Other actors are getting face time (Common is a soldier in Iraq or maybe Afghanistan, appearing on a screen within the screen, his camo uniform crisp and his background vague and cheap) and still others have no clear reason to be here at all (Cary Elwes as De Niro’s doctor, shaking his head as he indicates the precious few hours his patient has left on earth). You likely won’t be bothered to ponder the appearance of Seth Myers as mostly patient husband to a very pregnant Jessica Biel or, especially, Ashton Kutcher as yet another iteration of Ashton Kutcher. He can pitch cameras in 30-second bits just fine: any longer time he spends on screen now seems eternal. (As Lea Michele must spend the movie trapped in an elevator with him, you might end up reflecting on just how painfully oppressive that space would be in the alternative universe where it would be real and not a set with other people and bathroom breaks and craft services.)

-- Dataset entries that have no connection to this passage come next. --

(** ** Rate limiting of reads *)

(** A client over its rate has its input thrown away, not deferred: the
    handler returns 1, the bytes the transport had are gone from the stream,
    and the receive state is left where it was.  If part of a frame had already
    been read, the rest of that frame is among the discarded bytes, so the
    session's next bytes are decoded at the wrong place. *)
Theorem rate_limited_read_discards m script eof stream hs t1 t2 now now' sv f slot c r :
  table_ok (clients sv) -> zlen (clients sv) = MAX_CLIENTS -> 0 <= f ->
  clients sv !! slot = Some c -> alive c = true -> fd c = f ->
  tls_handshake_done c = true ->
  RateLimit.request_allow t1 t2 (Some (rate c)) = (false, Some r) ->
  handle_request_client m script eof stream hs t1 t2 now now' sv f
  = Ret (1, put_client sv slot (set_rate r c), discard_loop script eof stream).
Proof.
  intros Hok Hlen Hf Hc Ha Hfd Hhs Hr. unfold handle_request_client.
  destruct (Z.ltb_spec f 0); [lia|]. rewrite <- Hlen.
  rewrite (fd_to_slot_live (clients sv) f slot) by (done || by exists c).
  destruct (Z.ltb_spec (Z.of_nat slot) 0); [lia|]. rewrite Nat2Z.id, Hc.
  cbn [deref mbind outcome_bind]. rewrite Ha, Hhs. cbn [negb]. by rewrite Hr.
Qed.

(** A session in the middle of a frame, its bucket empty. *)
Definition limited_server : server :=
  put_client sample_server 0
    (set_tls_handshake_done true (set_rx_len 3 (set_rate (RateLimit.level_bucket 0 0)
       (sample_client 7 true)))).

The pile-up of talent is tedious, to be sure, mainly because it’s not about performances so much as one-liners and makeup. The throughline plot has to do with Times Square, as several characters try to get there or manage it. The ball drop is attached to a show, of course, to be performed at least in part by a pop star named Jensen (Jon Bon Jovi, who looks exhausted and you feel for him), whose pre-open-air bit takes place at a fancy-dress party catered by his ex and Ava’s boss, Laura (Katherine Heigel), currently mad enough to slap him—twice—because he left her a year ago, unable to commit. But what good is New Year’s Eve, the concept, if it’s not about starting over and “being good to each other,” as speechified by Claire (Hilary Swank), the person in charge of the ball drop.
She, in fact, does manage this, despite some trumped up mechanical glitch. But only because the film then hauls in Hector Elizondo, a longtime Garry Marshall movie regular (like, he’s been in all of them) to play Kominsky, an expert on the ball who’s recently been terminated because of The Economy but here Saves the Day (or Night) and so proves to all of us how important it is to appreciate the little people. Never mind that Elizondo has to do this by way of the most egregiously unfunny and wholly expected stunts ever conjured for a lazy big screen comedy, as he is literally caught atop the ball as it begins to rise up. The film doesn’t even bother to resolve this non-gag, as if giving up on its own set-up: Kominsky complains loudly, the scene cuts to his entrance into a room inside, to great cheers and smiles all around.
The crisis averted, Kominsky nods and absorbs the love. The film could be over! But no. It goes on, as you deliberate on how much time you’ve lost watching it.